* _DATA FOR ANALYSIS_
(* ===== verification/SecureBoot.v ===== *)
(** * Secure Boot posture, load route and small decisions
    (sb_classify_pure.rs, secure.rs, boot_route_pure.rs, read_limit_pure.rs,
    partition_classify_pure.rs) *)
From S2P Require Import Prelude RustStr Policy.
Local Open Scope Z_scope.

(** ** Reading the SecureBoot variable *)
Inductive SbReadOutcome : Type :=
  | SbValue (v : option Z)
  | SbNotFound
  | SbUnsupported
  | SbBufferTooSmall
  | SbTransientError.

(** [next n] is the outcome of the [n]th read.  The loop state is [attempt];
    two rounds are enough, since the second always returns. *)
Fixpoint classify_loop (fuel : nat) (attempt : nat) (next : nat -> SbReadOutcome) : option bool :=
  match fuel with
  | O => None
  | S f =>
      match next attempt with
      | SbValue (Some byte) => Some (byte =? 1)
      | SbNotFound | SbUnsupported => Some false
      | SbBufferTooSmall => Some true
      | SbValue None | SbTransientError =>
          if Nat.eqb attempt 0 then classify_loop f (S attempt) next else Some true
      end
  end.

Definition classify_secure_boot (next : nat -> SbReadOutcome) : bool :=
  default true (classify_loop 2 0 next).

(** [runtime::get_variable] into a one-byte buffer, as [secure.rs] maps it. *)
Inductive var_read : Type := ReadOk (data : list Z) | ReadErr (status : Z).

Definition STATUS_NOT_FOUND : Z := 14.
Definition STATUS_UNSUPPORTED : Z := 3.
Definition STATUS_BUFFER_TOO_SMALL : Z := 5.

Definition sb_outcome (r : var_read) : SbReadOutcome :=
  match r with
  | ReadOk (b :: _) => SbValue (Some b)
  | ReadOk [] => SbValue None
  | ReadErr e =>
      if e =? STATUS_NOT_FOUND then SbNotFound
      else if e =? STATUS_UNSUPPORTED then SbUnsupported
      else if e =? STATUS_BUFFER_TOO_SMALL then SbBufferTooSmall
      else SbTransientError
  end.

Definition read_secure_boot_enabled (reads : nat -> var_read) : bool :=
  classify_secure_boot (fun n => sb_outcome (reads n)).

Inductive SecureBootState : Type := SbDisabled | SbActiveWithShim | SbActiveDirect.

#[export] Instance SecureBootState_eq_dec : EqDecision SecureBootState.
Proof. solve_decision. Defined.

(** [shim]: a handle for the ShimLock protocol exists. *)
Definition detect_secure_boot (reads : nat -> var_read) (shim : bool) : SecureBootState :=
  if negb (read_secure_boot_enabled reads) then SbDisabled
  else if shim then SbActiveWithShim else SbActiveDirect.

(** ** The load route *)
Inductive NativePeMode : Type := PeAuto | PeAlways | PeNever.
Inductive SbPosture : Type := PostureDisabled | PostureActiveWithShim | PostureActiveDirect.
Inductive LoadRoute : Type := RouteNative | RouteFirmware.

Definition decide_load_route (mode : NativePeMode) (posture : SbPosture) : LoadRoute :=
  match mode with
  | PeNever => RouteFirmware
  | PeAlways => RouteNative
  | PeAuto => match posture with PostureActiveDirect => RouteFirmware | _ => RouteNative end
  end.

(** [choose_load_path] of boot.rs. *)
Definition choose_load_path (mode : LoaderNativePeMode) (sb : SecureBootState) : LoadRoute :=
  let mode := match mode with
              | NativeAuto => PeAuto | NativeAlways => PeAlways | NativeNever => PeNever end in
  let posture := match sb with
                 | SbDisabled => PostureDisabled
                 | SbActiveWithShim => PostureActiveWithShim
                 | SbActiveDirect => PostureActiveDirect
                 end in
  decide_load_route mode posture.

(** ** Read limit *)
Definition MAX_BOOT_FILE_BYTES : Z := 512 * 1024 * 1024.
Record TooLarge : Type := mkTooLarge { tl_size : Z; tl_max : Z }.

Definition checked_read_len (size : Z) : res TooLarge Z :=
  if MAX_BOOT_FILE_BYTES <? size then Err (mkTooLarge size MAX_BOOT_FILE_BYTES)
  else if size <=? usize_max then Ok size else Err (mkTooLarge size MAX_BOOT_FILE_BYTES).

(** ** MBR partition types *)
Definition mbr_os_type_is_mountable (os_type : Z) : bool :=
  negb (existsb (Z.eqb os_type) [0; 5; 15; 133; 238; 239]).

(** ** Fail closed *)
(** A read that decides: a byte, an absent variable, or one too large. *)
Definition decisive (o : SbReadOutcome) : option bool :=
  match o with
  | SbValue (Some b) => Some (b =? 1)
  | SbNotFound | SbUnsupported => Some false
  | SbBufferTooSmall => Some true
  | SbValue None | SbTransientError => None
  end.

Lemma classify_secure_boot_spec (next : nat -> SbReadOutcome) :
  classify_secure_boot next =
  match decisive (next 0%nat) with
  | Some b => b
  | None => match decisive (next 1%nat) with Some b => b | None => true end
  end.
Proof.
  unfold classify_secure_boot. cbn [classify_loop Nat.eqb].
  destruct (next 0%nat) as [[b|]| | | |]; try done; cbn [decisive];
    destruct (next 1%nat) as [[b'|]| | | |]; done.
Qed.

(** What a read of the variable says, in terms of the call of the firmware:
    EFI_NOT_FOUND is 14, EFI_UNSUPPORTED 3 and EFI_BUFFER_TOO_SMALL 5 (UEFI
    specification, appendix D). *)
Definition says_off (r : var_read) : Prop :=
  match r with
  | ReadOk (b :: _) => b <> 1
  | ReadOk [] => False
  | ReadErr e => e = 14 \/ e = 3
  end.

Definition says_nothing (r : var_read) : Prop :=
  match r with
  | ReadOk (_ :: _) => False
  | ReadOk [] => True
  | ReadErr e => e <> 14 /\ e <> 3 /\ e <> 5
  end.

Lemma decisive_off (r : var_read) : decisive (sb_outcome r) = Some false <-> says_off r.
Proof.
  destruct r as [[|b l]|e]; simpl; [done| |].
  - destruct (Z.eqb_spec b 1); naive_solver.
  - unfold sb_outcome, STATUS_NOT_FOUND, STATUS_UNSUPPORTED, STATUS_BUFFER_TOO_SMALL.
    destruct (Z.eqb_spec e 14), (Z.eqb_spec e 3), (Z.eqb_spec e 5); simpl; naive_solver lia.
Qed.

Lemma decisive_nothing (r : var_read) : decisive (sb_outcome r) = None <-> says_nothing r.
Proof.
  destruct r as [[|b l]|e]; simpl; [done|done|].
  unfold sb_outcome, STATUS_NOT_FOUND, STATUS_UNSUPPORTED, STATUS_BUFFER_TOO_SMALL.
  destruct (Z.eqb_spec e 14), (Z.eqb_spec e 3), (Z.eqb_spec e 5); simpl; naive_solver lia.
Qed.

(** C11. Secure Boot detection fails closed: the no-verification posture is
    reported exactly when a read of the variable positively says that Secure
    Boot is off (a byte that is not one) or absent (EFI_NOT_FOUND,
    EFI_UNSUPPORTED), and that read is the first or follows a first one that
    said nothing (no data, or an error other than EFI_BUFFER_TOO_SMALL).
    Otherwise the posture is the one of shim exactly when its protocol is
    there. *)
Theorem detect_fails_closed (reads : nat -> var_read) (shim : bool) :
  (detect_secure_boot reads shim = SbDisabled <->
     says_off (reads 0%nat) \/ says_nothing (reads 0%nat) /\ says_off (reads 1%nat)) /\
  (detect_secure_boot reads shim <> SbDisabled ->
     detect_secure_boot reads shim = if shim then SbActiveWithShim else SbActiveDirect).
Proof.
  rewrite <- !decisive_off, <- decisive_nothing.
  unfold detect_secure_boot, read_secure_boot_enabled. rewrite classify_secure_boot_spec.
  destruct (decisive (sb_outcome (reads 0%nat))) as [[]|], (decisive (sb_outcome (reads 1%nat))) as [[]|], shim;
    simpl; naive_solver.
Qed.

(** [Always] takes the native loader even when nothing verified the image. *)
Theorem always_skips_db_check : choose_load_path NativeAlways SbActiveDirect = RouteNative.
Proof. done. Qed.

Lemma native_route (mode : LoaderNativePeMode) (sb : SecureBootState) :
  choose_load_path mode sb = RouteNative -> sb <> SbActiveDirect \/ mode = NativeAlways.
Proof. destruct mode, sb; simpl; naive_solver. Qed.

...

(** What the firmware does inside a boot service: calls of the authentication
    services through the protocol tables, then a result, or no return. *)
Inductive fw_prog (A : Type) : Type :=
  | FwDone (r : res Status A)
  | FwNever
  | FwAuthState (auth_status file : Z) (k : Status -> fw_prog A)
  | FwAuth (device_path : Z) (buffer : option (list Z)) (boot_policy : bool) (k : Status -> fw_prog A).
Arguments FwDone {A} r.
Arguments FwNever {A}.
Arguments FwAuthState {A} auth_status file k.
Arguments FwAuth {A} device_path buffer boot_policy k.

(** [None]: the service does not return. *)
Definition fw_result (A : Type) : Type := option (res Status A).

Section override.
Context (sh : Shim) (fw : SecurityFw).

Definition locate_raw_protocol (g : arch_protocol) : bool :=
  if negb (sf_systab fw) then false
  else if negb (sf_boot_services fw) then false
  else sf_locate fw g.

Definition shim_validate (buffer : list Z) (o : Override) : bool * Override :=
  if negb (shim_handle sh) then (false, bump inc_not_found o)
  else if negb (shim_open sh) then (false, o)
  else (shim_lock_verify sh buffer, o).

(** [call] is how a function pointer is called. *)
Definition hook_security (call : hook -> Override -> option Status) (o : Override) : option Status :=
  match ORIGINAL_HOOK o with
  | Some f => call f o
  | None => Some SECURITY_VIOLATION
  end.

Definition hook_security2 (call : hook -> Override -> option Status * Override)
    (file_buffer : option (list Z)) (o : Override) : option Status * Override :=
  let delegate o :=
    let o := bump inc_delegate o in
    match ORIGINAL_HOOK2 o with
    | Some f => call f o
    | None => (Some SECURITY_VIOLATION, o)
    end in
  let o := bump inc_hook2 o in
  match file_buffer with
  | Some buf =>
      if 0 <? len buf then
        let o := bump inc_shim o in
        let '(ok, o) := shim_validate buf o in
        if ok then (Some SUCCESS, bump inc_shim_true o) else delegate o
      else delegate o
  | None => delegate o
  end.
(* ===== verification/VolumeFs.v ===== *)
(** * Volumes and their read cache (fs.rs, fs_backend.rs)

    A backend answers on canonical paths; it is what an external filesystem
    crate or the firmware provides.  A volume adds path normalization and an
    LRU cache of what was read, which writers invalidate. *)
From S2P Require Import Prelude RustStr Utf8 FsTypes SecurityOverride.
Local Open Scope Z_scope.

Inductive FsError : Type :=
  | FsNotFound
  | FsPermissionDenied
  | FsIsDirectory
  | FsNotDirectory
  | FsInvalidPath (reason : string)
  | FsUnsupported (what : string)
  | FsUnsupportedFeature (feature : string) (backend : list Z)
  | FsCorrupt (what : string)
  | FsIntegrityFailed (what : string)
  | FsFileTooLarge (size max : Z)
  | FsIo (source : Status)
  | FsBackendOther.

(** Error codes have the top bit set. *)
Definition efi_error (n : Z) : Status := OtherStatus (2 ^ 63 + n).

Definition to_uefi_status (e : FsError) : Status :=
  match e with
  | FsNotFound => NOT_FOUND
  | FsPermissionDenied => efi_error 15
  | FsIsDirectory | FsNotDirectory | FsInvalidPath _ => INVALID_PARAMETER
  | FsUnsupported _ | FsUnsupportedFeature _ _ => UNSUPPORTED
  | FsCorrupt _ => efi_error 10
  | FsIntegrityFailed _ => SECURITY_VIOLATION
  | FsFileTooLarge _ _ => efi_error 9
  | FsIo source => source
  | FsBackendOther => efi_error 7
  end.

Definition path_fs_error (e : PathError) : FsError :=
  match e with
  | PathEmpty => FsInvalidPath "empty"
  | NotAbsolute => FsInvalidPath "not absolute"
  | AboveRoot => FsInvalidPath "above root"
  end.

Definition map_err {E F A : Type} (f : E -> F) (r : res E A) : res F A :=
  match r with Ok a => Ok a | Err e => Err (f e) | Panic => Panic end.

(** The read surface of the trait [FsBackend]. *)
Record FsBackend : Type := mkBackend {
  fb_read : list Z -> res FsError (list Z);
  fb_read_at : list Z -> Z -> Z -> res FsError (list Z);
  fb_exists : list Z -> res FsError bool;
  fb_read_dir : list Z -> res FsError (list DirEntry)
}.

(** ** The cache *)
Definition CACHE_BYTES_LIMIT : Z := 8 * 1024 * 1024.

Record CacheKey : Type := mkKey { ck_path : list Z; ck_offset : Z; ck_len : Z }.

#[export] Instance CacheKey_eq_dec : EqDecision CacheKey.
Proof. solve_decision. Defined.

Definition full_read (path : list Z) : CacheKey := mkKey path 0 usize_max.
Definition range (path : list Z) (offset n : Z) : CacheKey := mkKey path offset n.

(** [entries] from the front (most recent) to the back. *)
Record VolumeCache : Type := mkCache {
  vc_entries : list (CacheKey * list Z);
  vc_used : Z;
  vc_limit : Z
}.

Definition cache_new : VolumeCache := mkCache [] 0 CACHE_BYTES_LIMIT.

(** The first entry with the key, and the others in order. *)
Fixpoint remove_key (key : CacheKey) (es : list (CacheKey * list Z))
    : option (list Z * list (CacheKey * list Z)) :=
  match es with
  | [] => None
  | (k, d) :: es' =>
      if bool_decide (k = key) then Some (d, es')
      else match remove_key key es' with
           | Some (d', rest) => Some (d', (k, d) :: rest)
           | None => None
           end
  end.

---

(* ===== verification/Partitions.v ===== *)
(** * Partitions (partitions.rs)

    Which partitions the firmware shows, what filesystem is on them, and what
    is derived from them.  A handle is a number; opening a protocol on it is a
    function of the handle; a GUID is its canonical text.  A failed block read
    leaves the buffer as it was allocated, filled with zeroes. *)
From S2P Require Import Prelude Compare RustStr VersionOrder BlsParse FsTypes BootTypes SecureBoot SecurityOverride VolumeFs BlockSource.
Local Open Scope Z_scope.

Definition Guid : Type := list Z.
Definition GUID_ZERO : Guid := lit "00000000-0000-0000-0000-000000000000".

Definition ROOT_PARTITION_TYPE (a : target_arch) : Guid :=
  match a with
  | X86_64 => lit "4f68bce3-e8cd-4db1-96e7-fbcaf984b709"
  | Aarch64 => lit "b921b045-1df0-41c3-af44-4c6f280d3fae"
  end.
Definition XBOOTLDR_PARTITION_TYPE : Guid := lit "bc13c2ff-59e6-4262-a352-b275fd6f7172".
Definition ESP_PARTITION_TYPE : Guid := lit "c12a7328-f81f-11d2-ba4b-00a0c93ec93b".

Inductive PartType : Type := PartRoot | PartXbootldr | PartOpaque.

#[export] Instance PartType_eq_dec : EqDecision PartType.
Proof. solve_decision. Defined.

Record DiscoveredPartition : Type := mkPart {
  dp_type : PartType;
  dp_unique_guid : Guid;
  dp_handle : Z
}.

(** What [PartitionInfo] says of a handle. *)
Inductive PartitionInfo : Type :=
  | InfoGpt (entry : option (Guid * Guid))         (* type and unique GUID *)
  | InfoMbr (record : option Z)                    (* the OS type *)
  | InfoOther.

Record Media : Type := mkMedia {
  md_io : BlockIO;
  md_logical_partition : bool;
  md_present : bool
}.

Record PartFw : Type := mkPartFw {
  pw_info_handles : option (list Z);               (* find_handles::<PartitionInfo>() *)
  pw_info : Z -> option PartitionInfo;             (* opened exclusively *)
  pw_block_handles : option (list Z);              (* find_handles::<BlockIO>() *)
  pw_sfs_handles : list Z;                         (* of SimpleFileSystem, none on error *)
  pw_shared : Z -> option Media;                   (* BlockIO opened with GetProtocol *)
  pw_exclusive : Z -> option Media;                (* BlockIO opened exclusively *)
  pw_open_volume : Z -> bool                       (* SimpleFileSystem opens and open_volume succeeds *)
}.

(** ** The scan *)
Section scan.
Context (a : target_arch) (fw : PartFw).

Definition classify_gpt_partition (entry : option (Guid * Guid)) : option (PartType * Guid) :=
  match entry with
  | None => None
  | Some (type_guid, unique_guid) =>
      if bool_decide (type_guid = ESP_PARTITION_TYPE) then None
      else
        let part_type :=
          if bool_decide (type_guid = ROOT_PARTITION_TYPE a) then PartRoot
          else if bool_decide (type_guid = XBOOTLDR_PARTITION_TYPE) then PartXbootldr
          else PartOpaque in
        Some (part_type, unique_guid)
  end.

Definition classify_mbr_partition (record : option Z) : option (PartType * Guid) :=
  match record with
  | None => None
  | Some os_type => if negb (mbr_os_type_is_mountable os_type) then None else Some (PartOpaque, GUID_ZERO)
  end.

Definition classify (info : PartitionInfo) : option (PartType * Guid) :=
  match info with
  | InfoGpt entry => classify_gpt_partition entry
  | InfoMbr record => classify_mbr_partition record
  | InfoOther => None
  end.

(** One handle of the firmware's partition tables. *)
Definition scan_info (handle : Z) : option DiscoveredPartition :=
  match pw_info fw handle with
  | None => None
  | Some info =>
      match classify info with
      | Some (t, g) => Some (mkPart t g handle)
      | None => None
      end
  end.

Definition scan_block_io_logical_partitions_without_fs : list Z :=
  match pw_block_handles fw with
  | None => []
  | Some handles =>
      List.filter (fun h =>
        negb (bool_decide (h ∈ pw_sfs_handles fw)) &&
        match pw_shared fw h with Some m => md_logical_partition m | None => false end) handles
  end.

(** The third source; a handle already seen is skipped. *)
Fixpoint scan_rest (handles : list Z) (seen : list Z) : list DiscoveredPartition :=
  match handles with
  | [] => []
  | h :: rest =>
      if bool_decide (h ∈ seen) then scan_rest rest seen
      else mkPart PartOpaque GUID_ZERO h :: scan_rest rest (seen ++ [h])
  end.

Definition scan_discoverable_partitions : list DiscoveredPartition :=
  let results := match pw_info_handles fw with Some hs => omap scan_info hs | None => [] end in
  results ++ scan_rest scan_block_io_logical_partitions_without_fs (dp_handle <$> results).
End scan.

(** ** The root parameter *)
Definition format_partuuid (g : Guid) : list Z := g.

* _TASK OBJECTIVE_
Lines with "Inductive": state how many there are in the records, and nothing more.

* _OUTPUT OF THE EXERCISE_
10